- PROBLEM TO SOLVE:
Every line of the material must be copied exactly.

- RECORDS FOR THE TASK:
==============================

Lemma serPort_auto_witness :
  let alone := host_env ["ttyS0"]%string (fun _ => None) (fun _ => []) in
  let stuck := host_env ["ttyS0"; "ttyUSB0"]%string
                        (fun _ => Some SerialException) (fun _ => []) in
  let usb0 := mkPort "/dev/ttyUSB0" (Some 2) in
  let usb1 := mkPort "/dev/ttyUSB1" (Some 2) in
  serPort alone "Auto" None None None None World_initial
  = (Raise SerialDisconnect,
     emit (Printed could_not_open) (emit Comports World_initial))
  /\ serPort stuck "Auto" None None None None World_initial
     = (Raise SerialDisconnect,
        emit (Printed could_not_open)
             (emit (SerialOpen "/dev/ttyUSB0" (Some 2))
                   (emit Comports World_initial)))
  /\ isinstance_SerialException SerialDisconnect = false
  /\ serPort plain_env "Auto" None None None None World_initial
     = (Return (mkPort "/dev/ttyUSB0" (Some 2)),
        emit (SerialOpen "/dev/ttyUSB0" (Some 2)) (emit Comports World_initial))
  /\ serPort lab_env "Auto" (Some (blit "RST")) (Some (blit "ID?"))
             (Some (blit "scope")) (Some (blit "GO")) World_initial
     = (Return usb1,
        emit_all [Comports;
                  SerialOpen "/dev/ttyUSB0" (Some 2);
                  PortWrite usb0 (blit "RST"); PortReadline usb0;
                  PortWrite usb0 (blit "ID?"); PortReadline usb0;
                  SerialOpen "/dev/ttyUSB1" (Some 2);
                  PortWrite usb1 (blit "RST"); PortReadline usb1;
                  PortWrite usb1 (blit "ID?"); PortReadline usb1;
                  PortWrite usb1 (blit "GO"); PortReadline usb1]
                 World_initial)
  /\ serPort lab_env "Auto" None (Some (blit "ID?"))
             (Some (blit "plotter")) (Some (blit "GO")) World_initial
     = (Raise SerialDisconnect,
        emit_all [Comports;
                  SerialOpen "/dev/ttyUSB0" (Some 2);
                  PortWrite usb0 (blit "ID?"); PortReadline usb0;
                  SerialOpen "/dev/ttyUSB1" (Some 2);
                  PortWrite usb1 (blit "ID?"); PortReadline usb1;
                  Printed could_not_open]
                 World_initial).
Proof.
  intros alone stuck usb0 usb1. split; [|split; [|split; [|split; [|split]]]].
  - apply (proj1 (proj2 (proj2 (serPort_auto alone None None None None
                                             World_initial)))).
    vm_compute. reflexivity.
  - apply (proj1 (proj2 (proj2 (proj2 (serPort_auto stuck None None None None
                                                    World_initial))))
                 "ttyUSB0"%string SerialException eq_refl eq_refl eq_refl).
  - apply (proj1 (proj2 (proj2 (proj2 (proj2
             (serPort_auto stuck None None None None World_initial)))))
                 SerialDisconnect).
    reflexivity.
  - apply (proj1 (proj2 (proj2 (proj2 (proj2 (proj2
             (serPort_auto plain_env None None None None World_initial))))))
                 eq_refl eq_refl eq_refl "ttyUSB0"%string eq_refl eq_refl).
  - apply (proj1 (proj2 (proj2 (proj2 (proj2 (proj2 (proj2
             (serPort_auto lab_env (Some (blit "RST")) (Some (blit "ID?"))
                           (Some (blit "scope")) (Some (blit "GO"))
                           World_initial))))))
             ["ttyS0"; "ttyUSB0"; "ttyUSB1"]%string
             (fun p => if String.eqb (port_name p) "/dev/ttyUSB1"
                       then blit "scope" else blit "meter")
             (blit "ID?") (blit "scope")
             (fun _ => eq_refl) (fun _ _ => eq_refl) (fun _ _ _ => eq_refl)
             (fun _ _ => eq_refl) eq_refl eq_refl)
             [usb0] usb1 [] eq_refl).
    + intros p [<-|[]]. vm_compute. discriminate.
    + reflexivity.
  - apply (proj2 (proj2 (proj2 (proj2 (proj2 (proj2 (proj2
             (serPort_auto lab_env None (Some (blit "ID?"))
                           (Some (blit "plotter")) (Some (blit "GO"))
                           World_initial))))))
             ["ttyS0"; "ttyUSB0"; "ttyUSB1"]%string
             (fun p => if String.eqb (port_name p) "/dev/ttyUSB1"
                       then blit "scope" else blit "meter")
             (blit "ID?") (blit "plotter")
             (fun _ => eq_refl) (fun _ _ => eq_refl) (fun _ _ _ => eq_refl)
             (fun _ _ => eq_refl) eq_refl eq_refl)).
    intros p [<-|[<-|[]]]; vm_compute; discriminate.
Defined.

==============================

- EXPECTED ANSWER:
Lemma serPort_auto_witness :
  let alone := host_env ["ttyS0"]%string (fun _ => None) (fun _ => []) in
  let stuck := host_env ["ttyS0"; "ttyUSB0"]%string
                        (fun _ => Some SerialException) (fun _ => []) in
  let usb0 := mkPort "/dev/ttyUSB0" (Some 2) in
  let usb1 := mkPort "/dev/ttyUSB1" (Some 2) in
  serPort alone "Auto" None None None None World_initial
  = (Raise SerialDisconnect,
     emit (Printed could_not_open) (emit Comports World_initial))
  /\ serPort stuck "Auto" None None None None World_initial
     = (Raise SerialDisconnect,
        emit (Printed could_not_open)
             (emit (SerialOpen "/dev/ttyUSB0" (Some 2))
                   (emit Comports World_initial)))
  /\ isinstance_SerialException SerialDisconnect = false
  /\ serPort plain_env "Auto" None None None None World_initial
     = (Return (mkPort "/dev/ttyUSB0" (Some 2)),
        emit (SerialOpen "/dev/ttyUSB0" (Some 2)) (emit Comports World_initial))
  /\ serPort lab_env "Auto" (Some (blit "RST")) (Some (blit "ID?"))
             (Some (blit "scope")) (Some (blit "GO")) World_initial
     = (Return usb1,
        emit_all [Comports;
                  SerialOpen "/dev/ttyUSB0" (Some 2);
                  PortWrite usb0 (blit "RST"); PortReadline usb0;
                  PortWrite usb0 (blit "ID?"); PortReadline usb0;
                  SerialOpen "/dev/ttyUSB1" (Some 2);
                  PortWrite usb1 (blit "RST"); PortReadline usb1;
                  PortWrite usb1 (blit "ID?"); PortReadline usb1;
                  PortWrite usb1 (blit "GO"); PortReadline usb1]
                 World_initial)
  /\ serPort lab_env "Auto" None (Some (blit "ID?"))
             (Some (blit "plotter")) (Some (blit "GO")) World_initial
     = (Raise SerialDisconnect,
        emit_all [Comports;
                  SerialOpen "/dev/ttyUSB0" (Some 2);
                  PortWrite usb0 (blit "ID?"); PortReadline usb0;
                  SerialOpen "/dev/ttyUSB1" (Some 2);
                  PortWrite usb1 (blit "ID?"); PortReadline usb1;
                  Printed could_not_open]
                 World_initial).
Proof.
  intros alone stuck usb0 usb1. split; [|split; [|split; [|split; [|split]]]].
  - apply (proj1 (proj2 (proj2 (serPort_auto alone None None None None
                                             World_initial)))).
    vm_compute. reflexivity.
  - apply (proj1 (proj2 (proj2 (proj2 (serPort_auto stuck None None None None
                                                    World_initial))))
                 "ttyUSB0"%string SerialException eq_refl eq_refl eq_refl).
  - apply (proj1 (proj2 (proj2 (proj2 (proj2
             (serPort_auto stuck None None None None World_initial)))))
                 SerialDisconnect).
    reflexivity.
  - apply (proj1 (proj2 (proj2 (proj2 (proj2 (proj2
             (serPort_auto plain_env None None None None World_initial))))))
                 eq_refl eq_refl eq_refl "ttyUSB0"%string eq_refl eq_refl).
  - apply (proj1 (proj2 (proj2 (proj2 (proj2 (proj2 (proj2
             (serPort_auto lab_env (Some (blit "RST")) (Some (blit "ID?"))
                           (Some (blit "scope")) (Some (blit "GO"))
                           World_initial))))))
             ["ttyS0"; "ttyUSB0"; "ttyUSB1"]%string
             (fun p => if String.eqb (port_name p) "/dev/ttyUSB1"
                       then blit "scope" else blit "meter")
             (blit "ID?") (blit "scope")
             (fun _ => eq_refl) (fun _ _ => eq_refl) (fun _ _ _ => eq_refl)
             (fun _ _ => eq_refl) eq_refl eq_refl)
             [usb0] usb1 [] eq_refl).
    + intros p [<-|[]]. vm_compute. discriminate.
    + reflexivity.
  - apply (proj2 (proj2 (proj2 (proj2 (proj2 (proj2 (proj2
             (serPort_auto lab_env None (Some (blit "ID?"))
                           (Some (blit "plotter")) (Some (blit "GO"))
                           World_initial))))))
             ["ttyS0"; "ttyUSB0"; "ttyUSB1"]%string
             (fun p => if String.eqb (port_name p) "/dev/ttyUSB1"
                       then blit "scope" else blit "meter")
             (blit "ID?") (blit "plotter")
             (fun _ => eq_refl) (fun _ _ => eq_refl) (fun _ _ _ => eq_refl)
             (fun _ _ => eq_refl) eq_refl eq_refl)).
    intros p [<-|[<-|[]]]; vm_compute; discriminate.
Defined.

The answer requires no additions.